Viene spontaneo chiedersi, dopo avere visto l’ennesima allocuzione del premier in un contenitore televisivo domenicale, se la medesima cosa possa accadere nella vicina Francia, in Germania o in Gran Bretagna. Se in questi paesi un capo di governo che vuol parlare ai cittadini possa chiedere con una tale facilità, e riceverla, ospitalità ai conduttori dei programmi d’intrattenimento della domenica pomeriggio, sulle reti pubbliche o private.

Ebbene da noi è successo quest’anno già parecchie volte. Renzi solo negli ultimi due mesi è andato in televisione il 6 marzo, il 3 aprile, il 17 aprile e il primo maggio, sempre di domenica: con la D’Urso su Canale 5, con Annunziata a In mezz’ora, con un telecomizio su Rai1 la sera del referendum, a L’Arena di Giletti.

Ancora viene spontaneo chiedersi cosa sarebbe accaduto se la stessa performance l’avesse fatta Berlusconi, presentandosi con tale frequenza, alla domenica, sul piccolo schermo. Non penso di allontanarmi dalla realtà se dico che il termometro del dibattito pubblico sarebbe salito di molto: titoli preoccupati sulla stampa, interpellanze parlamentari, dichiarazioni del presidente della commissione di vigilanza e dei suoi componenti.

Del resto anche quando D’Alema, all’epoca premier, si presentò da Morandi a C’era un ragazzo, la sera di sabato 18 febbraio 1999, Storace convocò d’urgenza la commissione di vigilanza mentre sui giornali si susseguivano le prese di posizione.
De Gaulle all’inizio degli anni sessanta utilizzò molto la tv per parlare ai francesi. Lo fece con una serie impressionante di allocuzioni, conversazioni televisive senza contraddittorio, e conferenze stampa. Durante il 1962, l’anno in cui De Gaulle chiamò i francesi a votare con referendum per una nuova Repubblica presidenziale, ne tenne dodici. Ma nelle settimane che precedettero il voto (si votava ad ottobre) il generale ne intensificò la frequenza andando in video con quattro allocuzioni, scatenando una formidabile reazione dell’opinione pubblica ma soprattutto del direttore de L’Express Servan-Schreiber, che accusò il primo ministro di compiere il «primo colpo di stato elettronico» della storia. Il vocabolo «telecrazia» nasce da qui.
Con i debiti distinguo, la curiosa coincidenza storica ci serve, però, per sottolineare come con l’approssimarsi del referendum costituzionale di autunno sia facile ipotizzare una più forte presenza del premier nei formati nazionalpopolari di intrattenimento. Magari prima che scatti la par condicio.

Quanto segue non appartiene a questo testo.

(* ===== verification/Paths.v ===== *)
(** * Paths: from path names to vnodes (kernel.c)

    A path is copied ([new_path]) and eaten component by component by the
    file systems ([parse_path]); symbolic links splice their text in front of
    what is left, [..] at the root of a name space and mount points move to
    another name space. *)

From S2P Require Import Prelude Bytes Compat Host SkipList Kernel Vnode VnodeOps Descriptors.
Local Open Scope Z_scope.

Definition MAXPATHLEN : Z := 4096.
Definition MAX_SYM_LINKS : Z := 16.
Definition slash : byte := x2f.
Definition dot : byte := x2e.
Definition is_slash (c : byte) : bool := bool_decide (c = slash).

(** ** Strings: lists of bytes without the NUL *)

Fixpoint skip_slashes (p : list byte) : list byte :=
  match p with
  | [] => []
  | c :: q => if is_slash c then skip_slashes q else p
  end.

(** The bytes up to the first slash, and the rest from it on. *)
Fixpoint span_slash (p : list byte) : list byte * list byte :=
  match p with
  | [] => ([], [])
  | c :: q => if is_slash c then ([], p) else let '(a, b) := span_slash q in (c :: a, b)
  end.

(** [strrchr(p, '/')]: what comes before the last slash, and after it. *)
Fixpoint last_slash (p : list byte) : option (list byte * list byte) :=
  match p with
  | [] => None
  | c :: q =>
      match last_slash q with
      | Some (a, b) => Some (c :: a, b)
      | None => if is_slash c then Some ([], q) else None
      end
  end.

(** Whether a component of the path is too long. *)
Fixpoint long_name (fuel : nat) (q : list byte) : bool :=
  match q, fuel with
  | [], _ => false
  | _, O => false
  | _, S fuel =>
      let '(name, rest) := span_slash (skip_slashes q) in
      if len name >=? FILE_NAME_LENGTH then true else long_name fuel rest
  end.

(** The next component and what follows it.  The component starts at [p], be
    it a slash, and the slashes after it are skipped. *)
Definition split_path (p : list byte) : list byte * list byte :=
  match p with
  | [] => ([], [])
  | c :: q => let '(a, b) := span_slash q in (c :: a, skip_slashes b)
  end.

Definition cat_path (a b : list byte) : list byte := a ++ slash :: b.

Section paths.
Context {X : Type} (x_host : X -> host) (x_set_host : host -> X -> X) (ops_table : Z -> vnode_ops X).
Abbreviation KS := (M (kstate (X := X))).
Abbreviation dec_vnode := (VnodeOps.dec_vnode ops_table).
Abbreviation ops_of := (VnodeOps.ops_of ops_table).
Abbreviation k_malloc := (Descriptors.k_malloc x_host x_set_host).
Abbreviation get_fd := (Descriptors.get_fd).
Abbreviation put_fd := (Descriptors.put_fd ops_table).

(** The result and [*copy]. *)
Definition new_path (path : option (list byte)) : KS (Z * option (list byte)) :=
  match path with
  | None => mret (0, None)
  | Some path =>
      let l := len path in
      if l =? 0 then mret (ENOENT, None) else
      let ends := match last path with Some c => is_slash c | None => false end in
      let s := if ends then l + 1 else l in
      if l >=? MAXPATHLEN then mret (ENAMETOOLONG, None) else
      if long_name (length path) path then mret (ENAMETOOLONG, None) else
      p ← k_malloc (s + 1);
      match p with
      | None => mret (ENOMEM, None)
      | Some _ => mret (0, Some (if ends then path ++ [dot] else path))
      end
  end.

(** [realloc] of [a]. *)
Definition cat_paths (a b : list byte) : KS (option (list byte)) :=
  p ← k_malloc (len a + len b + 2);
  match p with None => mret None | Some _ => mret (Some (cat_path a b)) end.

Definition the_root : KS Z := k ← in_layer (gets kern); opt (rootvn k).

(** [vn = lookup_vnode(bvn->ns->nsid, vnid)], under the lock. *)
Definition lookup_beside (bvn vnid : Z) : KS (option Z) :=
  _ ← LOCK_vn;
  vn ← in_layer (
    v ← get_vn bvn;
    nsp ← opt (vn_ns v);
    ns ← get_ns nsp;
    lookup_vnode (nsid ns) vnid);
  _ ← UNLOCK_vn;
  mret vn.

(** The vnode to look a component up in: [..] at the root of a name space
    leaves it for the vnode it is mounted on. *)
Definition dotdot_base (bvn : Z) (name : list byte) : KS Z :=
  if bool_decide (name = [dot; dot]) then
    '(r, vn) ← is_root bvn;
    if (r : bool) then _ ← dec_vnode bvn; opt vn else mret bvn
  else mret bvn.

(** The loop of [parse_path] up to the first symbolic link, which [follow]
    takes over with the vnode it was found in, its text and what is left of
    the path.  [fuel] is the length of the path. *)
Fixpoint parse_components (eatsymlink : bool) (follow : Z -> list byte -> list byte -> KS (Z * option Z))
    (fuel : nat) (bvn : Z) (p : list byte) : KS (Z * option Z) :=
  match p, fuel with
  | [], _ => mret (0, Some bvn)
  | _, O => hang
  | _, S fuel =>
      let '(name, np) := split_path p in
      bvn ← dotdot_base bvn name;
      let fred := eatsymlink || negb (bool_decide (np = [])) in
      '(ops, data, vd) ← ops_of bvn;
      op ← opt (vo_walk ops);
      '(err, newpath, vnid) ← op data vd name fred;
      if negb (err =? 0) then _ ← dec_vnode bvn; mret (err, None) else
      match (if fred then newpath else None) with
      | Some link => follow bvn link np
      | None =>
          vn ← lookup_beside bvn vnid;
          _ ← dec_vnode bvn;
          vn ← opt vn;
          '(m, root) ← is_mount_vnode vn;
          if (m : bool) then
            _ ← dec_vnode vn;
            root ← opt root;
            parse_components eatsymlink follow fuel root np
          else parse_components eatsymlink follow fuel vn np
      end
  end.

(** [links] symbolic links may still be followed. *)
Fixpoint parse_links (links : nat) (eatsymlink : bool) (bvn : Z) (p : list byte) : KS (Z * option Z) :=
  parse_components eatsymlink
    (fun vn link np =>
       match links with
       | O => _ ← dec_vnode vn; mret (ELOOP, None)
       | S links =>
           p ← cat_paths link np;
           match p with
           | None => _ ← dec_vnode vn; mret (ENOMEM, None)
           | Some p =>
               if bool_decide (head p = Some slash) then
                 _ ← dec_vnode vn;
                 root ← the_root;
                 _ ← inc_vnode root;
                 parse_links links eatsymlink root (skip_slashes p)
               else parse_links links eatsymlink vn p
           end
       end)
    (length p) bvn p.

(** The result and [*vnp]. *)
Definition parse_path (bvn : Z) (path : option (list byte)) (eatsymlink : bool) : KS (Z * option Z) :=
  match path with
  | None => mret (0, Some bvn)
  | Some p => parse_links (Z.to_nat MAX_SYM_LINKS) eatsymlink bvn p
  end.

(** An absolute path starts at the root. *)
Definition from_root (p : list byte) (eatsymlink : bool) : KS (Z * option Z) :=
  bvn ← the_root;
  _ ← inc_vnode bvn;
  parse_path bvn (Some (skip_slashes p)) eatsymlink.
Definition is_absolute (path : option (list byte)) : option (list byte) :=
  p ← path; if bool_decide (head p = Some slash) then Some p else None.

Definition parse_path_fd (kernel : bool) (fd : Z) (path : option (list byte)) (eatsymlink : bool)
  : KS (Z * option Z) :=
  match is_absolute path with
  | Some p => from_root p eatsymlink
  | None =>
      if fd >=? 0 then
        f ← get_fd kernel fd FD_ALL;
        match f with
        | None => mret (EBADF, None)
        | Some f =>
            o ← the_ofile f;
            bvn ← opt (of_vn o);
            _ ← inc_vnode bvn;
            _ ← put_fd f;
            parse_path bvn path eatsymlink
        end
      else
        _ ← in_layer (in_io (zoom io_lock (fun l i => Ioctx l (io_cwd i) (io_fds i)) LOCK));
        i ← in_layer (in_io get);
        bvn ← opt (io_cwd i);
        _ ← inc_vnode bvn;
        _ ← in_layer (in_io (zoom io_lock (fun l i => Ioctx l (io_cwd i) (io_fds i)) UNLOCK));
        parse_path bvn path eatsymlink
  end.

Definition parse_path_vn (nsid vnid : Z) (path : option (list byte)) (eatsymlink : bool) : KS (Z * option Z) :=
  match is_absolute path with
  | Some p => from_root p eatsymlink
  | None =>
      '(err, bvn) ← load_vnode x_host x_set_host (core_table ops_table) nsid vnid false;
      if negb (err =? 0) then mret (err, None) else
      bvn ← opt bvn;
      parse_path bvn path eatsymlink
  end.

(** The vnode of the directory, and the name of the file in it. *)
Definition get_dir_fd (kernel : bool) (fd : Z) (path : option (list byte)) : KS (Z * list byte * option Z) :=
  '(err, p) ← new_path path;
  if negb (err =? 0) then mret (err, [], None) else
  p ← opt p;
  let '(filename, dir) :=
    match last_slash p with
    | None => (p, [dot])
    | Some (a, b) => (b, a ++ [slash; dot])
    end in
  '(err, dvn) ← parse_path_fd kernel fd (Some dir) true;
  mret (err, filename, dvn).

Definition get_file_fd (kernel : bool) (fd : Z) (path : option (list byte)) (eatsymlink : bool)
  : KS (Z * option Z) :=
  '(err, p) ← new_path path;
  if negb (err =? 0) then mret (err, None) else
  parse_path_fd kernel fd p eatsymlink.

Definition get_file_vn (nsid vnid : Z) (path : option (list byte)) (eatsymlink : bool) : KS (Z * option Z) :=
  '(err, p) ← new_path path;
  if negb (err =? 0) then mret (err, None) else
  parse_path_vn nsid vnid p eatsymlink.
End paths.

Chi ha cuore la democrazia non può fare finta di nulla. Come si arriverà al referendum di ottobre, con quali garanzie di contraddittorio e di pluralismo tra le parti? Tema già sollevato su queste pagine, lo ha fatto Vincenzo Vita, ma che merita di essere sottolineato ancora, anche in considerazione dell’inedito spazio di parola occupato dal presidente nei tiggì.
Conosco la possibile risposta a queste considerazioni: la presenza più che assidua di politici delle opposizioni (Salvini, Meloni, M5S) e di giornalisti non in linea con il governo (Travaglio, Sallusti, Giordano) in alcuni talk show politici nostrani (che, tra l’altro, Renzi si guarda bene dal frequentare). Ma una somma di parzialità non fa pluralismo. E poi una cosa è andare in onda con percentuali di share largamente a due cifre, altra con risicati ascolti del 5 o 6%.